(** Through the loop every sleep is logged with its delay and counted by
    the attempt counter. *)
Lemma loop_logs_its_sleeps (env : Collaborators) (opts : Options)
    (script : list Iteration) (st : Session) :
  List.length (sleeps (trace st)) = restartAttempts st ->
  retryDelays (trace st) = sleeps (trace st) ->
  List.length (sleeps (trace (snd (pollLoop env opts script st))))
  = restartAttempts (snd (pollLoop env opts script st)) /\
  retryDelays (trace (snd (pollLoop env opts script st)))
  = sleeps (trace (snd (pollLoop env opts script st))).
Proof.
  intros Hn Hd.
  apply (loop_invariant env opts
           (fun s => List.length (sleeps (trace s)) = restartAttempts s /\
                     retryDelays (trace s) = sleeps (trace s))).
  - intros s _ [H1 H2]. cbn [extend trace restartAttempts].
    rewrite sleeps_app, retryDelays_app, H2. cbn. rewrite !app_nil_r. now split.
  - intros s ds [H1 H2].
    pose proof (persistTrace_events opts ds (lastUpdateId s)) as Hev.
    destruct (checkpoint_events_readings _ Hev) as [_ [Hs _]].
    rewrite delivered_trace, delivered_restartAttempts, sleeps_app, retryDelays_app,
      Hs, (checkpoint_events_log_no_retry _ Hev), H2, !app_nil_r. now split.
  - intros s [H1 H2]. cbn [cancel trace restartAttempts].
    rewrite sleeps_app, retryDelays_app, H2. cbn. rewrite !app_nil_r. now split.
  - intros s err turn _ [H1 H2]. cbn [backingOff trace restartAttempts].
    rewrite sleeps_app, retryDelays_app, H2, length_app. cbn. split; [lia | reflexivity].
  - now split.
Qed.

Lemma backoff_readings (env : Collaborators) (err : JsVal) (turn : Iteration)
    (st : Session) :
  workersStarted (trace (afterSleep (backoffSleep turn) (backingOff env err turn st)))
  = workersStarted (trace st) /\
  restartAttempts (afterSleep (backoffSleep turn) (backingOff env err turn st))
  = S (restartAttempts st).
Proof.
  unfold afterSleep. destruct (abortFiredMeanwhile (backoffSleep turn));
    cbn [cancel backingOff trace restartAttempts];
    rewrite !workersStarted_app; cbn; split; lia.
Qed.

(** Workers and restarts keep step: each restart follows a worker, and
    each worker but the first follows a restart. *)
Lemma loop_workers_and_restarts (env : Collaborators) (opts : Options)
    (script : list Iteration) (st : Session) :
  restartAttempts (snd (pollLoop env opts script st)) + workersStarted (trace st)
  <= workersStarted (trace (snd (pollLoop env opts script st))) + restartAttempts st /\
  workersStarted (trace (snd (pollLoop env opts script st))) + restartAttempts st
  <= S (restartAttempts (snd (pollLoop env opts script st)) + workersStarted (trace st)).
Proof.
  revert st; induction script as [|turn later IH]; intros st;
    destruct (aborted st) eqn:Hab.
  - rewrite loop_stops_when_cancelled by assumption. cbn. lia.
  - rewrite loop_out_of_turns by assumption. cbn [snd extend trace restartAttempts].
    rewrite workersStarted_app. cbn. lia.
  - rewrite loop_stops_when_cancelled by assumption. cbn. lia.
  - rewrite loop_turn by assumption. cbv zeta.
    destruct (afterWorker_readings opts turn st) as [Hw [_ [_ Hn]]].
    destruct (taskEnd turn) as [err|]; [|cbn [snd]; lia].
    destruct (aborted (afterWorker opts turn st)); [cbn [snd]; lia|].
    destruct (backoff_readings env err turn (afterWorker opts turn st)) as [Hw3 Hn3].
    specialize (IH (afterSleep (backoffSleep turn)
                      (backingOff env err turn (afterWorker opts turn st)))).
    destruct (classify env err); try (cbn [snd]; lia);
      (destruct (sleepRejects (backoffSleep turn));
       [ destruct (aborted (afterSleep _ _)); cbn [snd]; lia | lia ]).
Qed.
Lemma forced_set_cell n a (r c : Z) v :
  grid_ok n a -> 0 <= r < Z.of_nat n -> 0 <= c < Z.of_nat n ->
  forced (Some (r, c)) v a (set_cell a (Z.to_nat r) (Z.to_nat c) v).
Proof.
  intros Hok Hr Hc. split.
  - apply (cell_set_cell_eq n); (done || lia).
  - intros r' c' Hne. by apply cell_set_cell_ne.
Qed.

Lemma set_cell_one_never_decreases n a i j :
  grid_ok n a -> never_decreases a (set_cell a i j 1).
Proof.
  intros Hok r c v Hv.
  destruct (cell_in_range _ _ _ _ _ Hok Hv) as [Hr Hc].
  destruct (decide ((r, c) = (i, j))) as [[= -> ->]|Hne].
  - exists 1. split; [by apply (cell_set_cell_eq n)|].
    destruct (grid_ok_cell n a i j Hok Hr Hc) as (_ & v' & _ & _ & _ & Hb & Hv').
    rewrite Hv in Hv'. injection Hv' as ->. destruct Hb; lia.
  - exists v. by rewrite cell_set_cell_ne.
Qed.

Lemma set_cell_zero_never_increases n a i j :
  grid_ok n a -> never_increases a (set_cell a i j 0).
Proof.
  intros Hok r c v Hv.
  destruct (cell_in_range _ _ _ _ _ Hok Hv) as [Hr Hc].
  destruct (decide ((r, c) = (i, j))) as [[= -> ->]|Hne].
  - exists 0. split; [by apply (cell_set_cell_eq n)|].
    destruct (grid_ok_cell n a i j Hok Hr Hc) as (_ & v' & _ & _ & _ & Hb & Hv').
    rewrite Hv in Hv'. injection Hv' as ->. destruct Hb; lia.
  - exists v. by rewrite cell_set_cell_ne.
Qed.

End Arrays.

(** ** grid_maker.py: the pointer handlers *)
Section GridMakerPointer.
Import GridMaker.

Implicit Types (self : GridDrawer) (event : Tk.Event).

Lemma gm_coords_some event r c :
  _coords_to_cell event = Some (r, c) ->
  r = Tk.y event / CELL_SIZE /\ c = Tk.x event / CELL_SIZE /\
  0 <= r < 8 /\ 0 <= c < 8.
Proof.
  unfold _coords_to_cell, GRID_SIZE. intros H.
  destruct (_ && _) eqn:Hb in H; [|done]. injection H as <- <-.
  apply andb_true_iff in Hb as [[??]%andb_true_iff [??]%andb_true_iff].
  repeat split; lia.
Qed.

Lemma gm_coords_none event :
  _coords_to_cell event = None <->
  ~ (0 <= Tk.y event / CELL_SIZE < GRID_SIZE /\
     0 <= Tk.x event / CELL_SIZE < GRID_SIZE).
Proof.
  unfold _coords_to_cell. destruct (_ && _) eqn:Hb.
  - apply andb_true_iff in Hb as [[??]%andb_true_iff [??]%andb_true_iff].
    split; [done|]. intros []. lia.
  - split; [|done]. intros _ [[??] [??]].
    apply not_true_iff_false in Hb. apply Hb.
    rewrite !andb_true_iff. repeat split; lia.
Qed.

Lemma gm_getitem self (r c : Z) :
  grid_ok 8 (state self) -> 0 <= r < 8 -> 0 <= c < 8 ->
  exists v, cell (state self) (Z.to_nat r) (Z.to_nat c) = Some v /\ is_bit v /\
            state_getitem r c self = (Ok v, self, []).
Proof.
  intros Hok Hr Hc.
  destruct (grid_ok_cell 8 (state self) (Z.to_nat r) (Z.to_nat c) Hok)
    as (row & v & _ & _ & _ & Hbit & Hcell); [lia..|].
  exists v. repeat split; [done..|].
  unfold state_getitem. run.
  rewrite (getitem_in_range 8) by (done || lia). by rewrite Hcell.
Qed.

Lemma gm_setitem self (r c v : Z) :
  grid_ok 8 (state self) -> 0 <= r < 8 -> 0 <= c < 8 ->
  state_setitem r c v self =
    (Ok tt,
     {| state := set_cell (state self) (Z.to_nat r) (Z.to_nat c) v;
        samples := samples self |}, []).
Proof.
  intros Hok Hr Hc. unfold state_setitem. run.
  by rewrite (setitem_in_range 8) by (done || lia).
Qed.

(** What each handler does on an event inside the grid. *)
Lemma gm_toggle_at event r c self :
  grid_ok 8 (state self) -> _coords_to_cell event = Some (r, c) ->
  exists v, cell (state self) (Z.to_nat r) (Z.to_nat c) = Some v /\ is_bit v /\
    _toggle_cell event self =
      (Ok tt,
       {| state := set_cell (state self) (Z.to_nat r) (Z.to_nat c) (1 - v);
          samples := samples self |}, []).
Proof.
  intros Hok Hcell. destruct (gm_coords_some _ _ _ Hcell) as (_ & _ & Hr & Hc).
  destruct (gm_getitem self r c Hok Hr Hc) as (v & Hv & Hbit & Hget).
  exists v. repeat split; [done..|].
  unfold _toggle_cell. rewrite Hcell. unfold bind at 1. rewrite Hget.
  rewrite gm_setitem by done. simpl.
  by destruct Hbit as [-> | ->].
Qed.

Lemma gm_paint_at event r c self :
  grid_ok 8 (state self) -> _coords_to_cell event = Some (r, c) ->
  _paint_motion event self =
    (Ok tt,
     {| state := set_cell (state self) (Z.to_nat r) (Z.to_nat c) 1;
        samples := samples self |}, []).
Proof.
  intros Hok Hcell. destruct (gm_coords_some _ _ _ Hcell) as (_ & _ & Hr & Hc).
  destruct (gm_getitem self r c Hok Hr Hc) as (v & Hv & Hbit & Hget).
  unfold _paint_motion. rewrite Hcell. unfold bind at 1. rewrite Hget.
  destruct Hbit as [-> | ->]; simpl.
  - by rewrite gm_setitem.
  - rewrite set_cell_id by done. by destruct self.
Qed.

Lemma gm_erase_at event r c self :
  grid_ok 8 (state self) -> _coords_to_cell event = Some (r, c) ->
  _erase_cell event self =
    (Ok tt,
     {| state := set_cell (state self) (Z.to_nat r) (Z.to_nat c) 0;
        samples := samples self |}, []).
Proof.
  intros Hok Hcell. destruct (gm_coords_some _ _ _ Hcell) as (_ & _ & Hr & Hc).
  destruct (gm_getitem self r c Hok Hr Hc) as (v & Hv & Hbit & Hget).
  unfold _erase_cell. rewrite Hcell. unfold bind at 1. rewrite Hget.
  destruct Hbit as [-> | ->]; simpl.
  - rewrite set_cell_id by done. by destruct self.
  - by rewrite gm_setitem.
Qed.

End GridMakerPointer.

(** ** symbols_maker.py: the pointer handlers *)
Section SymbolsMakerPointer.
Import SymbolsMaker.

Implicit Types (self : GridDrawer) (event : Tk.Event).

Lemma sm_coords_some event r c :
  _coords_to_cell event = Some (r, c) ->
  r = Tk.y event / CELL_SIZE /\ c = Tk.x event / CELL_SIZE /\
  0 <= r < 5 /\ 0 <= c < 5.
Proof.
  unfold _coords_to_cell, GRID_SIZE. intros H.
  destruct (_ && _) eqn:Hb in H; [|done]. injection H as <- <-.
  apply andb_true_iff in Hb as [[??]%andb_true_iff [??]%andb_true_iff].
  repeat split; lia.
Qed.

Lemma sm_coords_none event :
  _coords_to_cell event = None <->
  ~ (0 <= Tk.y event / CELL_SIZE < GRID_SIZE /\
     0 <= Tk.x event / CELL_SIZE < GRID_SIZE).
Proof.
  unfold _coords_to_cell. destruct (_ && _) eqn:Hb.
  - apply andb_true_iff in Hb as [[??]%andb_true_iff [??]%andb_true_iff].
    split; [done|]. intros []. lia.
  - split; [|done]. intros _ [[??] [??]].
    apply not_true_iff_false in Hb. apply Hb.
    rewrite !andb_true_iff. repeat split; lia.
Qed.
(** X9: a worker for which the test
    [(ngpus_per_node == 1) or (ngpus_per_node > 1 and gpu == 0)] fails
    (every worker but the one with index [0] when there are several GPUs)
    never gets a logger, never logs, never calls [wandb.watch],
    [wandb.log] or [wandb.finish] and never saves a checkpoint, however
    far it runs. *)
Theorem other_workers_stay_silent (ww : WorkerWorld) (g n : Z) :
  rank0 g n = false ->
  filter is_first_worker_event (trace (main_worker_body ww (VInt g) (VInt n))) = [].
Proof.
  intros Hr. apply filter_none.
  change (always (fun e => is_first_worker_event e = false)
            (main_worker_body ww (VInt g) (VInt n))).
  unfold main_worker_body.
  apply always_bind; [|intros _ _].
  { rewrite start_worker_int, Hr. intros e He. cbn [trace fst app] in He.
    destruct (1 <? n); [destruct He as [<- | []]; reflexivity | destruct He]. }
  apply always_bind; [|intros l _].
  { unfold build_loaders. always_other. }
  apply always_bind; [|intros m _].
  { unfold build_model. rewrite is_rank0_VInt, Hr. always_other. }
  unfold run_training. rewrite is_rank0_VInt, Hr.
  repeat first
    [ known_outcome
    | apply epoch_loop_other_worker, Hr
    | apply always_emit; reflexivity
    | apply always_call; reflexivity
    | always_step ].
Qed.

Lemma other_workers_stay_silent_witness :
  filter is_first_worker_event
    (trace (main_worker_body Sample.worker (VInt 1) (VInt 2))) = [].
Proof. apply other_workers_stay_silent. reflexivity. Defined.

(** ** The numbering of the epochs *)

Lemma In_range_upto (E x : Z) : In x (range_upto E) -> 0 <= x < E.
Proof.
  unfold range_upto. rewrite in_map_iff. intros [i [<- Hi]].
  apply in_seq in Hi. lia.
Qed.

Ltac numbered :=
  repeat first
    [ known_outcome
    | apply always_emit; cbn [numbered_within map fst dict_get String.eqb];
      first [ exact I
            | split; [lia | reflexivity]
            | lia
            | split; [reflexivity | eexists; split; [eassumption | reflexivity]] ]
    | always_step ].

Lemma epoch_body_numbered ww gpu n su st a E epoch :
  global_args ww = Some a ->
  subscript a "epochs" = inr (VInt E) ->
  0 <= epoch < E ->
  always (numbered_within E) (epoch_body ww gpu n su st epoch).
Proof.
  intros Ha He Hep. unfold epoch_body.
  rewrite !(arg_bound _ _ _ Ha), He. numbered.
Qed.

Lemma epoch_loop_numbered ww gpu n su st a E epochs :
  global_args ww = Some a ->
  subscript a "epochs" = inr (VInt E) ->
  (forall e, In e epochs -> 0 <= e < E) ->
  always (numbered_within E) (epoch_loop ww gpu n su st epochs).
Proof.
  intros Ha He. revert st.
  induction epochs as [|epoch rest IH]; intros st Hall; simpl.
  - apply always_ret.
  - apply always_bind.
    + apply (epoch_body_numbered _ _ _ _ _ a); auto. apply Hall. left; reflexivity.
    + intros st' _. apply IH. intros e Hin. apply Hall. right; exact Hin.
Qed.

(** X10: with [args["epochs"] = E], whatever else happens in the worker,
    every call of [train] and [val] is for an epoch from [0] to [E - 1]
    and is told the total [E]; every checkpoint is numbered from [1] to [E]
    (one more than the epoch of its iteration); and every [wandb.log]
    carries exactly [epoch], [acc], [loss], [val_acc], [val_loss], with an
    epoch from [0] to [E - 1]. *)
Theorem epoch_numbers_in_range (ww : WorkerWorld) (gpu n a : pyval) (E : Z) :
  global_args ww = Some a ->
  subscript a "epochs" = inr (VInt E) ->
  forall e, In e (trace (main_worker_body ww gpu n)) -> numbered_within E e.
Proof.
  intros Ha He.
  change (always (numbered_within E) (main_worker_body ww gpu n)).
  unfold main_worker_body.
  apply always_bind; [|intros _ _].
  { unfold start_worker.
    repeat first [apply always_emit; exact I | always_step]. }
  apply always_bind; [|intros l _].
  { unfold build_loaders.
    repeat first [apply always_emit; exact I | apply always_call; exact I
                 | always_step]. }
  apply always_bind; [|intros m _].
  { unfold build_model.
    repeat first [apply always_emit; exact I | always_step]. }
  unfold run_training. rewrite !(arg_bound _ _ _ Ha), He.
  apply always_bind; [apply always_lift | intros lr _]. cbv zeta.
  apply always_bind; [apply always_call; exact I | intros _ _].
  apply always_bind; [apply always_call; exact I | intros _ _].
  apply always_bind; [apply always_lift | intros v Hv].
  cbn [outcome lift snd] in Hv. injection Hv as <-.
  apply always_bind; [apply always_lift | intros es Hes].
  cbn [outcome lift snd py_range] in Hes. injection Hes as <-.
  apply always_bind; [|intros _ _].
  { apply (epoch_loop_numbered _ _ _ _ _ a E);
      [exact Ha | exact He | apply In_range_upto]. }
  repeat first [apply always_emit; exact I | always_step].
Qed.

= Description of the task =
Each line from the top of the records above through the line containing "- intros s ds [H1 H2]." needs to be transcribed exactly, and no line after it.

= Your response =
(** Through the loop every sleep is logged with its delay and counted by
    the attempt counter. *)
Lemma loop_logs_its_sleeps (env : Collaborators) (opts : Options)
    (script : list Iteration) (st : Session) :
  List.length (sleeps (trace st)) = restartAttempts st ->
  retryDelays (trace st) = sleeps (trace st) ->
  List.length (sleeps (trace (snd (pollLoop env opts script st))))
  = restartAttempts (snd (pollLoop env opts script st)) /\
  retryDelays (trace (snd (pollLoop env opts script st)))
  = sleeps (trace (snd (pollLoop env opts script st))).
Proof.
  intros Hn Hd.
  apply (loop_invariant env opts
           (fun s => List.length (sleeps (trace s)) = restartAttempts s /\
                     retryDelays (trace s) = sleeps (trace s))).
  - intros s _ [H1 H2]. cbn [extend trace restartAttempts].
    rewrite sleeps_app, retryDelays_app, H2. cbn. rewrite !app_nil_r. now split.
  - intros s ds [H1 H2].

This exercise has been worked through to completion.